[Stored data]
(* ===== verification/Binjector.v ===== *)
(** The FreeBSD injector, src/src/freebsd/binjector-glue.c: a process is attached to
    with ptrace, memory is allocated in it by calling its mmap, a payload is written
    there and started as a thread, and the process is released again.

    [BsdKernel] is what the injector asks of the system: ptrace requests, waitpid,
    signals, files, the names of programs and functions.  Every request that
    succeeds is added to a log.  The choice
    of processor, which the source makes with the preprocessor, is the parameter
    [cpu].  Objects of the injector live in a heap, [inject_objects], and the table
    of injectees has their addresses, as in the source. *)
From S2P Require Import Prelude Posix.

Definition EPERM : Z := 1.
Definition EBUSY : Z := 16.
Definition SIGTRAP : Z := 5.
Definition SIGSEGV : Z := 11.
Definition SIGSTOP : Z := 17.
Definition SIGTTIN : Z := 21.
Definition SIGTTOU : Z := 22.
Definition PROT_NONE : Z := 0.
Definition PROT_READ : Z := 1.
Definition PROT_WRITE : Z := 2.
Definition PROT_EXEC : Z := 4.
(** MAP_PRIVATE | MAP_ANONYMOUS *)
Definition MAP_FLAGS : Z := 0x1002.
Definition FRIDA_STACK_ALIGNMENT : Z := 16.
Definition FRIDA_RED_ZONE_SIZE : Z := 128.
Definition FRIDA_DUMMY_RETURN_ADDRESS : Z := 0x320.
Definition HELLO : Z := 0xff.

Inductive Cpu := IA32 | X86_64 | ARM64.
#[export] Instance Cpu_eq_dec : EqDecision Cpu.
Proof. solve_decision. Defined.

(** ** Registers: [struct reg] of the three processors *)
Inductive reg :=
| r_eip | r_esp | r_eax
| r_rip | r_rsp | r_rax | r_rdi | r_rsi | r_rdx | r_rcx | r_r8 | r_r9
| elr | sp | lr | x (i : nat)
| other (i : nat).
#[export] Instance reg_eq_dec : EqDecision reg.
Proof. solve_decision. Defined.
Definition FridaRegs : Type := reg → Z.
Definition set_reg (r : reg) (v : Z) (regs : FridaRegs) : FridaRegs :=
  λ q, if decide (q = r) then v else regs q.
(** Values for registers, in order. *)
Fixpoint set_regs (rs : list reg) (vs : list Z) (regs : FridaRegs) : FridaRegs :=
  match rs, vs with
  | r :: rs, v :: vs => set_regs rs vs (set_reg r v regs)
  | _, _ => regs
  end.

(** What waitpid reports of a process. *)
Inductive wstatus := Exited (code : Z) | Signaled (sig : Z) | Stopped (sig : Z).

Inductive UnloadPolicy := IMMEDIATE | RESIDENT | DEFERRED.
#[export] Instance UnloadPolicy_eq_dec : EqDecision UnloadPolicy.
Proof. solve_decision. Defined.

(** What a forked child does before the new program runs. *)
Inductive childop :=
| Setsid | Dup2 (from to : Z) | TraceMe | Execve (path : string) (argv envp : list string) | ExitWith (code : Z).

Class BsdKernel (K : Type) := {
  (** Whether the process is traced already. *)
  bk_attach : Z → bool → K → sysret unit * K;
  bk_detach : Z → K → sysret unit * K;
  bk_continue : Z → K → sysret unit * K;
  bk_getregs : Z → K → sysret FridaRegs * K;
  bk_setregs : Z → FridaRegs → K → sysret unit * K;
  bk_io_read : Z → Z → Z → K → sysret (list Z) * K;
  bk_io_write : Z → Z → list Z → K → sysret unit * K;
  bk_lwpinfo : Z → K → sysret Z * K;
  bk_getlwplist : Z → Z → K → sysret (list Z) * K;
  bk_suspend : Z → K → sysret unit * K;
  (** The process that was reported, with its status. *)
  bk_waitpid : Z → bool → K → Z * wstatus * K;
  bk_kill : Z → Z → K → sysret unit * K;
  bk_thr_kill2 : Z → Z → Z → K → sysret unit * K;
  bk_fork : list childop → K → Z * K;
  bk_chdir : string → K → sysret unit * K;
  bk_getcwd : K → string;
  (** The child's ends of the pipes.  The set has the descriptors that are in use. *)
  bk_stdio_pipes : bool → gset Z → K → sysret (list Z) * K;
  bk_mkfifo : string → K → K;
  bk_open_fifo : string → gset Z → K → sysret Z * K;
  bk_close : Z → K → K;
  bk_unlink : string → K → K;
  bk_program_path : Z → K → option string;
  (** _find_entrypoint: 0 is failure *)
  bk_find_entrypoint : Z → K → Z;
  bk_libthr_name : K → string;
  (** SymbolResolver: 0 where a name is not found *)
  bk_find_ld_function : Z → string → K → Z;
  bk_find_libc_function : Z → string → K → Z
}.
(** A process is traced by one process at a time and once; a new descriptor is not in
    use. *)
Class BsdLaws (K : Type) `{BsdKernel K} := {
  bl_attach_busy pid k : (bk_attach pid true k).1 = SysErr EBUSY;
  bl_fd_fresh path fds fd k k' : bk_open_fifo path fds k = (SysOk fd, k') → 0 ≤ fd ∧ fd ∉ fds;
  bl_pipes_fresh piped fds ends fd k k' : bk_stdio_pipes piped fds k = (SysOk ends, k') → fd ∈ ends → fd ∉ fds
}.

(** ** Data *)
Inductive FridaError := PERMISSION_DENIED | NOT_SUPPORTED | INVALID_OPERATION | INVALID_ARGUMENT.
Definition GError : Type := FridaError * string.
(** The result of a function that can set an error. *)
Definition rv : Type := bool * option GError.
Definition ok : rv := (true, None).
Definition fails (code : FridaError) (what : string) : rv := (false, Some (code, what)).

Record FridaRemoteApi := mk_api {
  mmap_impl : Z; munmap_impl : Z; mprotect_impl : Z;
  open_impl : Z; close_impl : Z; write_impl : Z;
  dlopen_impl : Z; dlclose_impl : Z; dlsym_impl : Z
}.
(** FridaSpawnInstance and FridaExecInstance *)
Record FridaSpawnInstance := mk_spawn { si_pid : Z; si_interruptible_thread : Z }.
Record FridaExecInstance := mk_exec { ei_pid : Z; ei_interruptible_thread : Z }.
Record FridaInjectInstance := mk_inject {
  ii_id : Z; ii_pid : Z; ii_api : FridaRemoteApi; ii_executable_path : option string;
  ii_already_attached : bool; ii_exec_pending : bool;
  ii_temp_path : string; ii_fifo_path : string; ii_fifo : Z; ii_previous_fifo : Z;
  ii_remote_payload : Z; ii_remote_size : Z; ii_entrypoint : Z; ii_stack_top : Z; ii_trampoline_data : Z
}.
Record FridaInjectRegion := mk_region { rg_offset : Z; rg_size : Z }.
Record FridaInjectParams := mk_params {
  pa_pid : Z; pa_api : FridaRemoteApi; pa_so_path : string; pa_entrypoint_name : string;
  pa_entrypoint_data : string; pa_fifo_path : string;
  pa_code : FridaInjectRegion; pa_data : FridaInjectRegion; pa_guard : FridaInjectRegion; pa_stack : FridaInjectRegion;
  pa_remote_address : Z; pa_remote_size : Z
}.

(** The log of requests. *)
Inductive bact :=
| GotRegs (pid : Z) (regs : FridaRegs) | Read (pid address : Z) (bs : list Z) | Waited (pid who : Z) (status : wstatus)
| Attached (pid : Z) | Detached (pid : Z) | Resumed (pid : Z)
| SetRegs (pid : Z) (regs : FridaRegs) | Wrote (pid address : Z) (bs : list Z)
| Suspended (tid : Z) | Signalled (pid sig : Z) | ThreadSignalled (pid tid sig : Z)
| Forked (pid : Z) (child : list childop) | ChangedDir (path : string)
| FifoMade (path : string) | FifoOpened (path : string) (fd : Z) | FdClosed (fd : Z) | Unlinked (path : string).

(** Whether a process is traced after the requests of a log, and the descriptors of
    FIFOs that are open. *)
Definition holds_after (pid : Z) (h : bool) (a : bact) : bool :=
  match a with
  | Attached p => if p =? pid then true else h
  | Forked p _ => if p =? pid then true else h
  | Detached p => if p =? pid then false else h
  | Waited _ p (Exited _) => if p =? pid then false else h
  | Waited _ p (Signaled _) => if p =? pid then false else h
  | _ => h
  end.
Definition held_from (pid : Z) (h : bool) (log : list bact) : bool := foldl (holds_after pid) h log.
Definition held (pid : Z) (log : list bact) : bool := held_from pid false log.
Definition fds_after (fds : gset Z) (a : bact) : gset Z :=
  match a with
  | FifoOpened _ fd => {[fd]} ∪ fds
  | FdClosed fd => fds ∖ {[fd]}
  | _ => fds
  end.
Definition fds_from (fds : gset Z) (log : list bact) : gset Z := foldl fds_after fds log.
Definition open_fds (log : list bact) : gset Z := fds_from ∅ log.

Record binjector (K : Type) := mk_bin {
  b_kern : K;
  b_trace : list bact;
  spawn_instances : gmap Z FridaSpawnInstance;
  exec_instances : gmap Z FridaExecInstance;
  inject_instances : gmap Z Z;
  inject_objects : gmap Z FridaInjectInstance;
  b_next : Z
}.
Arguments mk_bin {K} _ _ _ _ _ _ _.
Arguments b_kern {K} _.
Arguments b_trace {K} _.
Arguments spawn_instances {K} _.
Arguments exec_instances {K} _.
Arguments inject_instances {K} _.
Arguments inject_objects {K} _.
Arguments b_next {K} _.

## [Problem description]
Nothing but the lines from the first line of the data through the line with "Definition PROT_WRITE : Z := 2." should be returned, exactly as they appear, both ends included.

## [Answer space]
(* ===== verification/Binjector.v ===== *)
(** The FreeBSD injector, src/src/freebsd/binjector-glue.c: a process is attached to
    with ptrace, memory is allocated in it by calling its mmap, a payload is written
    there and started as a thread, and the process is released again.

    [BsdKernel] is what the injector asks of the system: ptrace requests, waitpid,
    signals, files, the names of programs and functions.  Every request that
    succeeds is added to a log.  The choice
    of processor, which the source makes with the preprocessor, is the parameter
    [cpu].  Objects of the injector live in a heap, [inject_objects], and the table
    of injectees has their addresses, as in the source. *)
From S2P Require Import Prelude Posix.

Definition EPERM : Z := 1.
Definition EBUSY : Z := 16.
Definition SIGTRAP : Z := 5.
Definition SIGSEGV : Z := 11.
Definition SIGSTOP : Z := 17.
Definition SIGTTIN : Z := 21.
Definition SIGTTOU : Z := 22.
Definition PROT_NONE : Z := 0.
Definition PROT_READ : Z := 1.
Definition PROT_WRITE : Z := 2.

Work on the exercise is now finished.